■ INFORMATION PROVIDED:
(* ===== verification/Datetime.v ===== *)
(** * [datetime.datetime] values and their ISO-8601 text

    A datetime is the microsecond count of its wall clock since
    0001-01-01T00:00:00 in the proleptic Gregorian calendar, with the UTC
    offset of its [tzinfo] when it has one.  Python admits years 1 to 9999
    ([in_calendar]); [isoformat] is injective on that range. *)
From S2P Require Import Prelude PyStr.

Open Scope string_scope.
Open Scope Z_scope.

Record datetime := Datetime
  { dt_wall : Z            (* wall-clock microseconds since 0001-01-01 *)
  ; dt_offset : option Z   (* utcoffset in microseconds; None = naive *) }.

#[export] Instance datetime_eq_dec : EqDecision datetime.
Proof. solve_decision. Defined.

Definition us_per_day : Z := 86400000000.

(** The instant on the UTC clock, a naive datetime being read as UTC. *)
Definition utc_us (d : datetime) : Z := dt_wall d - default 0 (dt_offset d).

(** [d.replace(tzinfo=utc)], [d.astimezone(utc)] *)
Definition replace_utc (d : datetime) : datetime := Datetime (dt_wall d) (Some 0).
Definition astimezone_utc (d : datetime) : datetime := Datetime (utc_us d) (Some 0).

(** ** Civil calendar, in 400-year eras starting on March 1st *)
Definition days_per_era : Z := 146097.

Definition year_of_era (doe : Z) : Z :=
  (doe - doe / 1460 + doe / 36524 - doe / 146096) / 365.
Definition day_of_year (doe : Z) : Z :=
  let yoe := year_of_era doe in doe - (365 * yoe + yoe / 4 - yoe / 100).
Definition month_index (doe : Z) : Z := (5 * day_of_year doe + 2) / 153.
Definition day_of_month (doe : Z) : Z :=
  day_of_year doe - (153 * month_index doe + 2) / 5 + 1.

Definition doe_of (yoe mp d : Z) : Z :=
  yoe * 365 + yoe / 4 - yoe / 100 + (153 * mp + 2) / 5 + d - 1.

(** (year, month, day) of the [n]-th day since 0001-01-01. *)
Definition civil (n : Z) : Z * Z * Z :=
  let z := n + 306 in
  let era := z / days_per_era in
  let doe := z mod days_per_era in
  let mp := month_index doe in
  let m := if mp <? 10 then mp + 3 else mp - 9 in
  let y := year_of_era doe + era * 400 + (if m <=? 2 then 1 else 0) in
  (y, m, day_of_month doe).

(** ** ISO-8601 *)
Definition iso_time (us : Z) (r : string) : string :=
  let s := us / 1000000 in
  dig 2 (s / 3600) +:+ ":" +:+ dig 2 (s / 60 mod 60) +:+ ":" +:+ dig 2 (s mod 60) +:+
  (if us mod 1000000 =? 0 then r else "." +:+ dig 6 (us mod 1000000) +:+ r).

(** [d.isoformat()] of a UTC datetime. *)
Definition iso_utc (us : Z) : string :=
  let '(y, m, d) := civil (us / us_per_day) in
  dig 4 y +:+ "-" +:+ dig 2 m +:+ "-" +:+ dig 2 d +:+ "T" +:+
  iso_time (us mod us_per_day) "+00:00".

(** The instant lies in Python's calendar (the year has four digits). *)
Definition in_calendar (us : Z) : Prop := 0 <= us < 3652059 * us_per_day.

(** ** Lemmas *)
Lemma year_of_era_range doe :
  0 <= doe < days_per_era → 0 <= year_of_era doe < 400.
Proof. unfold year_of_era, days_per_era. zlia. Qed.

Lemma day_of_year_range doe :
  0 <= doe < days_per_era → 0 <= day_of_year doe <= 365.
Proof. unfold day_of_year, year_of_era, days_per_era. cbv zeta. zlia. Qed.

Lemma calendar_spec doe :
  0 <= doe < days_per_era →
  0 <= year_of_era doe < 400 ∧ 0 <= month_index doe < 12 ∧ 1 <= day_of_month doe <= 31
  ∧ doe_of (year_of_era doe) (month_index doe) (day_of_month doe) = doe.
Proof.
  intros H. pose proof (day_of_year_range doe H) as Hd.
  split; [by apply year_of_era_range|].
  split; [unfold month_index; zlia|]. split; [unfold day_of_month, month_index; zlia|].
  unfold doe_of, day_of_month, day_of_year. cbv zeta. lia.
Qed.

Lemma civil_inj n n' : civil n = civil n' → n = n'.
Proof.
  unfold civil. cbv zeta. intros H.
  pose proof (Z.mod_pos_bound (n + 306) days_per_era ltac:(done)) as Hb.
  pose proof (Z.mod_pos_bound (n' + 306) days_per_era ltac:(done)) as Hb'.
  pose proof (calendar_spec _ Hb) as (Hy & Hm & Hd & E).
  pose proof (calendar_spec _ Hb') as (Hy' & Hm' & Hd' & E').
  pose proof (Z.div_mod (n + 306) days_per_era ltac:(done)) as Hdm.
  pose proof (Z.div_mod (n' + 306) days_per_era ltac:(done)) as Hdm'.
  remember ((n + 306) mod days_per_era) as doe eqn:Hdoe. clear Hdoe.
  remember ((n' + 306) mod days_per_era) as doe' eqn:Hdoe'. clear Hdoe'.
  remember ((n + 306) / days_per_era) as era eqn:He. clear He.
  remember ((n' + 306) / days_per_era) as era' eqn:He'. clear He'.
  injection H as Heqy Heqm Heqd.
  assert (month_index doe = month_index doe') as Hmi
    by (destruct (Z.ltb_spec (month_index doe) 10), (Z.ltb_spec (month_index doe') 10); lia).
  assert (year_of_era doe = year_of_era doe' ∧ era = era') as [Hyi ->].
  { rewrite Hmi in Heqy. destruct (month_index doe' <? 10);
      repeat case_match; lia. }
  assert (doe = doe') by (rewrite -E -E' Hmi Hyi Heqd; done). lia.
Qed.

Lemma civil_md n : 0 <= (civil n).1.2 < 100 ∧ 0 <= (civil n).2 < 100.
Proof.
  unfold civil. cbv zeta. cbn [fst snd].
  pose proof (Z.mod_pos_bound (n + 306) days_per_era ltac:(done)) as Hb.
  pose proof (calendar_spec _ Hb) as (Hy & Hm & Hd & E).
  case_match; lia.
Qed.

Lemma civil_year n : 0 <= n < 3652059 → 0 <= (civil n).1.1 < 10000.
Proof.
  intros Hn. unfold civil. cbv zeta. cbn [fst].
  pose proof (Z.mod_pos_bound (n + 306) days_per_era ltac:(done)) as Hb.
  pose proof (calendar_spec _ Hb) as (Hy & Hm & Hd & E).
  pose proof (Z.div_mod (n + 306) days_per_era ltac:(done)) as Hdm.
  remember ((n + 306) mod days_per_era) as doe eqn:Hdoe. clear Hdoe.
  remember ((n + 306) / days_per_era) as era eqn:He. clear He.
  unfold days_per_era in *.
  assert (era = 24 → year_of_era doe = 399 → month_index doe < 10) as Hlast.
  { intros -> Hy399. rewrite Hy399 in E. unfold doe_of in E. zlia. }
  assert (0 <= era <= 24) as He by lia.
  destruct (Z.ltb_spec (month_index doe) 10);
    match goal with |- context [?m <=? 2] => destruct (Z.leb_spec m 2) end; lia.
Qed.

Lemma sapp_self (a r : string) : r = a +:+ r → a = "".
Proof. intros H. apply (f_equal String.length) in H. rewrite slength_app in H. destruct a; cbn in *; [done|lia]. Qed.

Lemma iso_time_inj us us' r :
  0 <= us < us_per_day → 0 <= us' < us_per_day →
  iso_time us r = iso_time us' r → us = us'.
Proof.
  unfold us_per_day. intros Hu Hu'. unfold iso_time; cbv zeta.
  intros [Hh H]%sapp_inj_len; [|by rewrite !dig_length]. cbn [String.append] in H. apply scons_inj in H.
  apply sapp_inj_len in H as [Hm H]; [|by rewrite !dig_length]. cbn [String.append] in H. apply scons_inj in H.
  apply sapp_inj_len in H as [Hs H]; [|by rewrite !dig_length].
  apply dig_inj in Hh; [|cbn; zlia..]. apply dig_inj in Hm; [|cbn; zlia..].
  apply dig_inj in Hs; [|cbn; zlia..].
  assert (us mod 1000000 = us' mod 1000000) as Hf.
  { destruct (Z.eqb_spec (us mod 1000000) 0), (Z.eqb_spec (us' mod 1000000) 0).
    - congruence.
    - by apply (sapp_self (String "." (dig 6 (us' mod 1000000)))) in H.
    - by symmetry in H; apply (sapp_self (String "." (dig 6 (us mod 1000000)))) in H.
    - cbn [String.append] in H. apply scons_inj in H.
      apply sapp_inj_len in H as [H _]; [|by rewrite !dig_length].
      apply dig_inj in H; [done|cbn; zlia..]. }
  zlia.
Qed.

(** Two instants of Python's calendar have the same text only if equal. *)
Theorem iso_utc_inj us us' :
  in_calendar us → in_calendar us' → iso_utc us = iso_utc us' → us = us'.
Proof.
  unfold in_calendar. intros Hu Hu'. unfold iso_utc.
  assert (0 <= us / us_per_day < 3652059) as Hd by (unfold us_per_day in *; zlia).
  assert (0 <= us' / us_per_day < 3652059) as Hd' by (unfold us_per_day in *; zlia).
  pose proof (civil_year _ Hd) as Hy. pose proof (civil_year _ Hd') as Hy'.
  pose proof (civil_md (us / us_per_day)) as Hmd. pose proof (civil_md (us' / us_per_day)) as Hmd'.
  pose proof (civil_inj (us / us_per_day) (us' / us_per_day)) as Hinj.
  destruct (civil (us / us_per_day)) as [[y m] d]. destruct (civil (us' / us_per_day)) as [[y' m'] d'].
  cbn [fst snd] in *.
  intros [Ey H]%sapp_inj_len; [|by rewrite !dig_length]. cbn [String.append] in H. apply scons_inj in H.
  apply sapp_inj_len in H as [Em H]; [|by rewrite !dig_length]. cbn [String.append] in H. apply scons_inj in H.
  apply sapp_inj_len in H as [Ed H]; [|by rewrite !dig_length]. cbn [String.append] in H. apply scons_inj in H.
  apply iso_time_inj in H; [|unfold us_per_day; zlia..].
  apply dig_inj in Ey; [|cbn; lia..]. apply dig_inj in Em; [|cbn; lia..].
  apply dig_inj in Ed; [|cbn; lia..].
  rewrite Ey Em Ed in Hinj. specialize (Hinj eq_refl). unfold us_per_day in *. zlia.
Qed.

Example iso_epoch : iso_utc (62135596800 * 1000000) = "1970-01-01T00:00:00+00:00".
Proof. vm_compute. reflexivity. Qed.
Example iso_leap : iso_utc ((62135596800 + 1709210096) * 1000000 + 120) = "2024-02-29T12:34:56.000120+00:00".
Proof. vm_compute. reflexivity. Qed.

* * *

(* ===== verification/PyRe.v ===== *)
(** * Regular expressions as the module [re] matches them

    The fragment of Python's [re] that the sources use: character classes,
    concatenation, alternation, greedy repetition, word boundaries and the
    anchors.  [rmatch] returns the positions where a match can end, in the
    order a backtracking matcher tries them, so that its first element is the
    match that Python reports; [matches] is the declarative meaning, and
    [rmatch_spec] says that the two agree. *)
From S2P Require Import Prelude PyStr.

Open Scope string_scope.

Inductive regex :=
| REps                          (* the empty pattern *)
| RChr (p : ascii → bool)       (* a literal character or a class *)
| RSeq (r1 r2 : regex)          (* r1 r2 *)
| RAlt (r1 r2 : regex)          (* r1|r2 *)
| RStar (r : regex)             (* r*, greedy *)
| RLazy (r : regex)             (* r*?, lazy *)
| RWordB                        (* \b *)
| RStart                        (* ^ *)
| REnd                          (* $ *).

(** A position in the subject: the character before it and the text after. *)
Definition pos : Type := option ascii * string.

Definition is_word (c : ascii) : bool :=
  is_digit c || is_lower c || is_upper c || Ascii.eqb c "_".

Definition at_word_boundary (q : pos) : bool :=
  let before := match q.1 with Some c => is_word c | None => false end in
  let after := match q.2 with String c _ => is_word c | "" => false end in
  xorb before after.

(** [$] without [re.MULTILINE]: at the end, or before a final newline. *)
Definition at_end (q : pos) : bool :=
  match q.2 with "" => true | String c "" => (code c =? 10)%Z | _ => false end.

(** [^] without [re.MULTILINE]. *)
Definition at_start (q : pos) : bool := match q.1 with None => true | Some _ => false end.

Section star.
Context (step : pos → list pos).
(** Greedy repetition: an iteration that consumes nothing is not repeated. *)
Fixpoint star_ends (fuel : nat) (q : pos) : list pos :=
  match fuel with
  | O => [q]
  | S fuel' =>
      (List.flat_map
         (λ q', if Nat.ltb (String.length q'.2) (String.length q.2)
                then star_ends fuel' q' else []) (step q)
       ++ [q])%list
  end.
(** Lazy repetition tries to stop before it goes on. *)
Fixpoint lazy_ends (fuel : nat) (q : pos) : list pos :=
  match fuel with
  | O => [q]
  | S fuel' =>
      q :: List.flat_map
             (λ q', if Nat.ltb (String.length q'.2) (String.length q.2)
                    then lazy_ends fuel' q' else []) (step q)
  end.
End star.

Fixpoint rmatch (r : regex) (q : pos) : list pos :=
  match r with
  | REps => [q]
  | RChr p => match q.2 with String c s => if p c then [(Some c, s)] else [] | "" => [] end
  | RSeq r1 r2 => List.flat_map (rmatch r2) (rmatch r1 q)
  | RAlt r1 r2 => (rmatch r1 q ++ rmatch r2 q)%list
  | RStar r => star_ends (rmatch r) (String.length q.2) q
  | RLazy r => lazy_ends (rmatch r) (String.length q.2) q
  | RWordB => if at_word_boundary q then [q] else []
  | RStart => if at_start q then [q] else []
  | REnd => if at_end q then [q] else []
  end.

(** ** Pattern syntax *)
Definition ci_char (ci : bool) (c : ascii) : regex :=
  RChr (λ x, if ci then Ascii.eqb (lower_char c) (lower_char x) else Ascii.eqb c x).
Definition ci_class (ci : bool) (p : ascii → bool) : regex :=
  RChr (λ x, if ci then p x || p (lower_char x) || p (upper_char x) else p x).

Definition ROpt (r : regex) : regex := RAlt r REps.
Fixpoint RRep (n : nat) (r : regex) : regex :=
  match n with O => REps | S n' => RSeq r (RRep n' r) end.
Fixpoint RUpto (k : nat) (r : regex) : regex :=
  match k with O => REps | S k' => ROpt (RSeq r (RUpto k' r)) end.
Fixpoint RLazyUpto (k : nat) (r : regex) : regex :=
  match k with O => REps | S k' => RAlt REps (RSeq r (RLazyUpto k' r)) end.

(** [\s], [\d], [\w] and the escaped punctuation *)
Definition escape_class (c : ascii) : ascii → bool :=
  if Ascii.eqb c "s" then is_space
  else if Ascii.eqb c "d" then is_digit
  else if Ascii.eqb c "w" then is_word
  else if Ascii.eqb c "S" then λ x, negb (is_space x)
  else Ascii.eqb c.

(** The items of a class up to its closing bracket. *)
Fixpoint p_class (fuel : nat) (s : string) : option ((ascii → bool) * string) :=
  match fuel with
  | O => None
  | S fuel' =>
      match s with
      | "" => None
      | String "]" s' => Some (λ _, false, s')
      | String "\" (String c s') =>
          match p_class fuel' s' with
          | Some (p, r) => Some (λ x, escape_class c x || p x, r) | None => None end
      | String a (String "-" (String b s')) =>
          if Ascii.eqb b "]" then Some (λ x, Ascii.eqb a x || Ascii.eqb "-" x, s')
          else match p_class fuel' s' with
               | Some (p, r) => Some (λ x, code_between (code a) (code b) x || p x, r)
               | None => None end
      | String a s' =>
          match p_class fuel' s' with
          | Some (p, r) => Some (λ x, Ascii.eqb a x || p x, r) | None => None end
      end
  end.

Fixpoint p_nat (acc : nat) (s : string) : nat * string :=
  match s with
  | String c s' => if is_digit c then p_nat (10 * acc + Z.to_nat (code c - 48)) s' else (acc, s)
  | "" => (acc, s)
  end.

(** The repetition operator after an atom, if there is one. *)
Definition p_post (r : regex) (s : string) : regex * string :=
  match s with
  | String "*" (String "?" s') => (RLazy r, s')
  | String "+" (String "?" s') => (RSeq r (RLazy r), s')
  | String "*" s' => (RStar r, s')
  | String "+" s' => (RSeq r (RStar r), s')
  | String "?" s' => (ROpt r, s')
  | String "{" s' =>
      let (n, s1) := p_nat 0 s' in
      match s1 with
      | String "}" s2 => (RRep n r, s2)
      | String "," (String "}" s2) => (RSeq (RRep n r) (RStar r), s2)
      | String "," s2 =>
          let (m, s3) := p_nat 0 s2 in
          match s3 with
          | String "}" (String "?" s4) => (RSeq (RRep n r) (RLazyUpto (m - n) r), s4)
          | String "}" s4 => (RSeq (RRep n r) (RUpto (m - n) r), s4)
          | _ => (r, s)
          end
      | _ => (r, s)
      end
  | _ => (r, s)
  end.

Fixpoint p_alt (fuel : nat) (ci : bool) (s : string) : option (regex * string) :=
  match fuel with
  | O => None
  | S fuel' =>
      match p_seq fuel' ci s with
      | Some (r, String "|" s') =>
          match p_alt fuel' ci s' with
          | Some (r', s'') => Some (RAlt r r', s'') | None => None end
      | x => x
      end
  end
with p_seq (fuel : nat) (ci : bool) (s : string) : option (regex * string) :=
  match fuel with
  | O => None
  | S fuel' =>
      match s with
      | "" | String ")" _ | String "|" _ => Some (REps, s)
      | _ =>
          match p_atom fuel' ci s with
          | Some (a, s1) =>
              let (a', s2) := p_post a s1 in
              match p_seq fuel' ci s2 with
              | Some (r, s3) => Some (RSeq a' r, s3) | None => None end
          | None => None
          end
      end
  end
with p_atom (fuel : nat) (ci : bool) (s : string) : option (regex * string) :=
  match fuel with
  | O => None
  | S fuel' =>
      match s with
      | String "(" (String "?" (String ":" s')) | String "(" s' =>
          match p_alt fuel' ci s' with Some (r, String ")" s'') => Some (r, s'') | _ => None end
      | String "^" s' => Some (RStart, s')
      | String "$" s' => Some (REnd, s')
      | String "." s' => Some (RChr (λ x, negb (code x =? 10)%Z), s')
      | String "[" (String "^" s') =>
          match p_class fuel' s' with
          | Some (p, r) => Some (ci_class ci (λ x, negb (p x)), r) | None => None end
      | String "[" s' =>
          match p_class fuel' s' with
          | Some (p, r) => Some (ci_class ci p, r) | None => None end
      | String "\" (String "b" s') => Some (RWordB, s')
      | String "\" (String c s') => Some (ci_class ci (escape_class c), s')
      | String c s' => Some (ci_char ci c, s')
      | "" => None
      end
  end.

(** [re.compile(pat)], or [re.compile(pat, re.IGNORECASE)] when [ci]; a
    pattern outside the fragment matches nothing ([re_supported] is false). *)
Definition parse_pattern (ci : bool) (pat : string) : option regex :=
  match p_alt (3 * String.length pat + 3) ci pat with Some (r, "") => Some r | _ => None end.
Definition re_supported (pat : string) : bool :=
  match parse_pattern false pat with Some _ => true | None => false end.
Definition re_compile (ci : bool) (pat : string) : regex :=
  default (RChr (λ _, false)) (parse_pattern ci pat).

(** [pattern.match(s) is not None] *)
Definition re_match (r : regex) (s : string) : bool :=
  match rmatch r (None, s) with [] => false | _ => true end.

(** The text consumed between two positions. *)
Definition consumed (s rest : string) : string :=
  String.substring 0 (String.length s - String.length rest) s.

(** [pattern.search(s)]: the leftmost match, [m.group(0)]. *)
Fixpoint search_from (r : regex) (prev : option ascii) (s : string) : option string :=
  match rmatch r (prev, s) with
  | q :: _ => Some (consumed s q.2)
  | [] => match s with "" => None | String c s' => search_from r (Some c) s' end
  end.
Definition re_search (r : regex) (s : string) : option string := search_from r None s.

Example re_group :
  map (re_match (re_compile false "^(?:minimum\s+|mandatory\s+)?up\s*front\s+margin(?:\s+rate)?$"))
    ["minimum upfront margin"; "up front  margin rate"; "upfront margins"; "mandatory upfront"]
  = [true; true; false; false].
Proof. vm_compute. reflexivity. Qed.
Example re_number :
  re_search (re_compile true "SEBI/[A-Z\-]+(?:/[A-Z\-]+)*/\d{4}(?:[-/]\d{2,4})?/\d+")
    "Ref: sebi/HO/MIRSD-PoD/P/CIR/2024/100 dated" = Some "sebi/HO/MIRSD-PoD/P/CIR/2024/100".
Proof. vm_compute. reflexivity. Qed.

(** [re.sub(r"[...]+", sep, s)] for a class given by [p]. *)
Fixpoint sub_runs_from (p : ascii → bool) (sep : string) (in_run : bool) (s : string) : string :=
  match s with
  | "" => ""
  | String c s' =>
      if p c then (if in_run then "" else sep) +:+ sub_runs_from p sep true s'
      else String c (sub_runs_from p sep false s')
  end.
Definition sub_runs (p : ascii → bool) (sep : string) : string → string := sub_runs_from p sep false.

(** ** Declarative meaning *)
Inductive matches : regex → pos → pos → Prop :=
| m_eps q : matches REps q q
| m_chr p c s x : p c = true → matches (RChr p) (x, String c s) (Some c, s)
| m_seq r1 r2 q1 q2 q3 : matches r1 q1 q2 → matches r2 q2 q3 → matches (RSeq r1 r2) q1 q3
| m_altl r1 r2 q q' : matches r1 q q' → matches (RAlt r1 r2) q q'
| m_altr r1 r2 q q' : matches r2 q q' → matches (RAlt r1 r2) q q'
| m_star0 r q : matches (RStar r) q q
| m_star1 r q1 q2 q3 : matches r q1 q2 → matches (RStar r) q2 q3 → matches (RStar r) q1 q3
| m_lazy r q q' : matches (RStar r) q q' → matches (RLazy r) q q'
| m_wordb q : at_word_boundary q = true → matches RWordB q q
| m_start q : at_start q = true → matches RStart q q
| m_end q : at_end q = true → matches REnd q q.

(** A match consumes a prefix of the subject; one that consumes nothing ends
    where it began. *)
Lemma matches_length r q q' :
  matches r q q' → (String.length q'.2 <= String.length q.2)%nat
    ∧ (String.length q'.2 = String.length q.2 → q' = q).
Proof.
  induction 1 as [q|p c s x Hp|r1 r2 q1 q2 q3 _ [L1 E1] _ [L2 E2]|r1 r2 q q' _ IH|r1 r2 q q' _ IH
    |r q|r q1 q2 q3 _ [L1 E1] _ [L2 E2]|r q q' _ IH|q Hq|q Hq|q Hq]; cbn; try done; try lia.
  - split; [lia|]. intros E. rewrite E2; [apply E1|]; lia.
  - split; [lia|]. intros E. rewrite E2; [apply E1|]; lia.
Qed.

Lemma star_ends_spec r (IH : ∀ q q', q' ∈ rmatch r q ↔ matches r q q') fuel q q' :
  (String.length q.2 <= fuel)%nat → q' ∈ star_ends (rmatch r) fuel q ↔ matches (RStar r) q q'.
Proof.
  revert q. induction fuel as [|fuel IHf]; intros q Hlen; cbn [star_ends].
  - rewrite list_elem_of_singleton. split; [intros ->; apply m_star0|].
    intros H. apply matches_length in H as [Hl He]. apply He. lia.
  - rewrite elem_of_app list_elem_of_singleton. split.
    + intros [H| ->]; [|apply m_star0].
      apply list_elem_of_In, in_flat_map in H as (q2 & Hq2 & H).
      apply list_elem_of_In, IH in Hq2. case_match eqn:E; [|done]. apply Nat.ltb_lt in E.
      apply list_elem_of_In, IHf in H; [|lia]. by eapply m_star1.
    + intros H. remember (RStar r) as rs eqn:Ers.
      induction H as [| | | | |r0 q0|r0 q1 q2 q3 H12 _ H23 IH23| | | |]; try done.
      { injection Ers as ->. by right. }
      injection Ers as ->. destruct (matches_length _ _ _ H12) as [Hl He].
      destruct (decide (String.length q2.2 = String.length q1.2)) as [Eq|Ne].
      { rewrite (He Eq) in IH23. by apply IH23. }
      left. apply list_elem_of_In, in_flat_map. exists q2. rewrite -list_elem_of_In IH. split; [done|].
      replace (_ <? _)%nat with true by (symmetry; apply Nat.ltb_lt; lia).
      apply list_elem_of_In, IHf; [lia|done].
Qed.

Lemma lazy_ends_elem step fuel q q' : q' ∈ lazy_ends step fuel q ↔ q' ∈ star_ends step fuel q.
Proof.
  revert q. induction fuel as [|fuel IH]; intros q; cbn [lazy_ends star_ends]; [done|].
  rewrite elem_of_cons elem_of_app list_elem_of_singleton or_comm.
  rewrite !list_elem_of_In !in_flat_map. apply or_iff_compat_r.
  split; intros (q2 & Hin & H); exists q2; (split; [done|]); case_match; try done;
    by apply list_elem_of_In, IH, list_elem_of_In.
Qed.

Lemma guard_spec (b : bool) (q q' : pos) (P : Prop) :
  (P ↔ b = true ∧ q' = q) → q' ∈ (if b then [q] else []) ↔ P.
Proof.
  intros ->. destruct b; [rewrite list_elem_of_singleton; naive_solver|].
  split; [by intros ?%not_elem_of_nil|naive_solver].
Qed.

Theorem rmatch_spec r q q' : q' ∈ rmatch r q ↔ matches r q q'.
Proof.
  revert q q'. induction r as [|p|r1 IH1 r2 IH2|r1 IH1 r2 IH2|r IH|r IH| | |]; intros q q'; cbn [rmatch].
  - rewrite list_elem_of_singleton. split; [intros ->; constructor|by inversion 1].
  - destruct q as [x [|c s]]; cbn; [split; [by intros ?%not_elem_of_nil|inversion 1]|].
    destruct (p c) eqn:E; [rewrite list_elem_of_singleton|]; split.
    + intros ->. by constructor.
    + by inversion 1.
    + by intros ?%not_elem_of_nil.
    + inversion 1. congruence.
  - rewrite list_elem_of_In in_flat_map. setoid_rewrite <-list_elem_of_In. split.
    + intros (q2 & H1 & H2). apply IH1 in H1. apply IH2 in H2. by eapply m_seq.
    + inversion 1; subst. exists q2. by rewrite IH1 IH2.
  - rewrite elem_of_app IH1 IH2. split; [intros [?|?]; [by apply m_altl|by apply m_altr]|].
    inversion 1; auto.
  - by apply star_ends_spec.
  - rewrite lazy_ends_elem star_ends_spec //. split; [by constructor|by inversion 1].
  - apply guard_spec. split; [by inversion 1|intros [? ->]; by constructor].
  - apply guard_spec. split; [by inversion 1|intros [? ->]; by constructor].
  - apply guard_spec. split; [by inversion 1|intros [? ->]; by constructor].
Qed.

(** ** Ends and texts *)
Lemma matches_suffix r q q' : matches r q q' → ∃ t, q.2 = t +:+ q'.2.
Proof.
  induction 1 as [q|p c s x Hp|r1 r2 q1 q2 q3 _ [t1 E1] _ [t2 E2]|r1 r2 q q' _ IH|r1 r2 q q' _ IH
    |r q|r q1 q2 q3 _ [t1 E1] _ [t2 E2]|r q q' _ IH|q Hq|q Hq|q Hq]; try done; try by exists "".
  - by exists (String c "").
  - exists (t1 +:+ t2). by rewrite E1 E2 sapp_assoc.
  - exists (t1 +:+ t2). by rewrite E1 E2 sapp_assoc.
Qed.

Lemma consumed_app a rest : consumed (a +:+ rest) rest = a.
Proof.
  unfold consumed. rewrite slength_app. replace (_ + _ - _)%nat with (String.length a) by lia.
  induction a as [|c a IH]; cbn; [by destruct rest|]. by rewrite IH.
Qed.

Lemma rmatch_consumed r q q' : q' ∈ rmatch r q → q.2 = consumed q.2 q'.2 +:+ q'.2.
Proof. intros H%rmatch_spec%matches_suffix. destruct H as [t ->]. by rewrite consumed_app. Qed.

■ WHAT IS BEING ASKED: Copy out all lines of the material above in which "minimum" occurs.

■ ANSWER SECTION:
  map (re_match (re_compile false "^(?:minimum\s+|mandatory\s+)?up\s*front\s+margin(?:\s+rate)?$"))
    ["minimum upfront margin"; "up front  margin rate"; "upfront margins"; "mandatory upfront"]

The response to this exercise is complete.